Learn more about the program:


This highlights two of our elite GMU Forensic Science Program scientists: Brian Eckenrode, Associate Professor, and Steven Burmeister, Associate Professor.

Eckenrode is a former research analytical chemist with the FBI’s Research Support Unit in Quantico, VA. He dedicated 23 years of his life to the FBI and went on to earn the FBI Director’s Award for Scientific Achievement. Prior to his work in the FBI, Eckenrode was the director of research at Viking Instruments, where he designed and developed fieldable instrumentation based on mass spectrometry for analytical applications in forensics, international chemical weapons treaty verification, and the environment. He directed the company’s software development team and led the design and implementation of the instrument’s automated fieldable volatile organic chemical (VOC) inlet system. At Viking Instruments, he also developed a training course for gas chromatography-mass spectrometry (GC-MS). He originally came to the Forensic Science Program as an adjunct professor but has since transitioned to a full-time role after retiring from the FBI. Mason was an easy choice for Eckenrode, with his two children being Mason alum, he was familiar with the top-tier education Mason had to offer. In the Forensic Science Program, he continues to research canines, early disease detection, human living and deceased chemistry, and field instrumentation for drug interdiction. Recently, he contributed two chapters to the book, “Canines: The Original Biosensors.” These two chapters add to the 100+ publications and presentations Eckenrode has in the field of analytical chemistry. When he’s not in the classroom or in the lab, you can find Eckenrode playing basketball, playing lead on his electric guitar for a rock band, playing in his church's contemporary band, brewing beer, and taking long walks with his wife JoAnne of 37 years.
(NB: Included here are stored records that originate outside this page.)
(** The reader of [follow_run], saved and loaded into a store on another storage. *)
Lemma backup_restores_witness :
  match follow_run, build_with_cache (C := LruCache string SstFile) "p" "w" true false empty_lru mem_new with
  | Some (_, r), (Ok (epoch, s), _) =>
      ∃ c data r', open_with_mode "p" epoch Lazy s = (Ok c, ca_inner c) ∧
        save (H := OxKvReader_GetSet "p") 100 r = Some (Ok data, r') ∧
        ∃ c', load_stream (H1 := CachedOxKvStore_Store "p" epoch "w") [Ok data] c = (Ok 2%N, c') ∧
          recoverable "p" two_keys two_values 0 epoch both (disk (ca_inner c'))
  | _, _ => False
  end.
Proof.
  pose proof follow_in_step as Hr. destruct follow_run as [[r0 r]|]; [|exact Hr].
  destruct (fresh_store 16 false) as (s & w' & -> & Hs & Hb & Hh & _); [reflexivity|].
  destruct (open_mirrors "p" 1 "w" eq_refl two_keys two_values 16 ∅ s Lazy Hs Hb) as (c & Hopen & Hc & _ & Hv);
    [reflexivity|].
  destruct (backup_restores "p" two_keys two_values "p" 1 "w" eq_refl two_keys two_values 100 0 both ∅ r c)
    as (data & r' & Hsave & _ & Hload & _).
  - exact Hr.
  - intros k v Hk. assert (k = "a" ∧ v = as_bytes "1" ∨ k = "b" ∧ v = as_bytes "22") as Hkv.
    { unfold both in Hk. rewrite lookup_insert_Some, lookup_singleton_Some in Hk. naive_solver. }
    destruct Hkv as [[-> ->]|[-> ->]];
      (split; [apply (bool_decide_unpack _); vm_compute; exact I|apply two_row; by (left + right)]).
  - apply (bool_decide_unpack _). vm_compute. exact I.
  - exact Hc.
  - rewrite Hv, Hh. reflexivity.
  - exists c, data, r'. split; [exact Hopen|]. split; [exact Hsave|].
    destruct (Hload [data]) as (c' & Hl & _ & Hrec); [apply app_nil_r|].
    exists c'. split; [exact Hl|]. rewrite map_union_empty in Hrec. exact Hrec.
Defined.
End witness.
Burmeister spent the first few years of his career in different crime and toxicology laboratories. He later entered the FBI as a Special Agent, where he focused on explosive analysis in terrorist cases. Burmeister worked on several high-profile bombing investigations in the U.S., including the World Trade Bombing, the Oklahoma City Bombing, the Unabomber, and more. After years of holding a number of senior executive positions, he established the Terrorist Explosive Device Analytic Center (TEDAC). In this capacity, he worked with all 16 intelligence agencies to accelerate innovation and collaboration of scientific tools into operational systems. Currently, Burmeister spends his time teaching forensic trace analysis and drone photography to aspiring scientists. He also is a part-time police officer for the George Mason Police Department.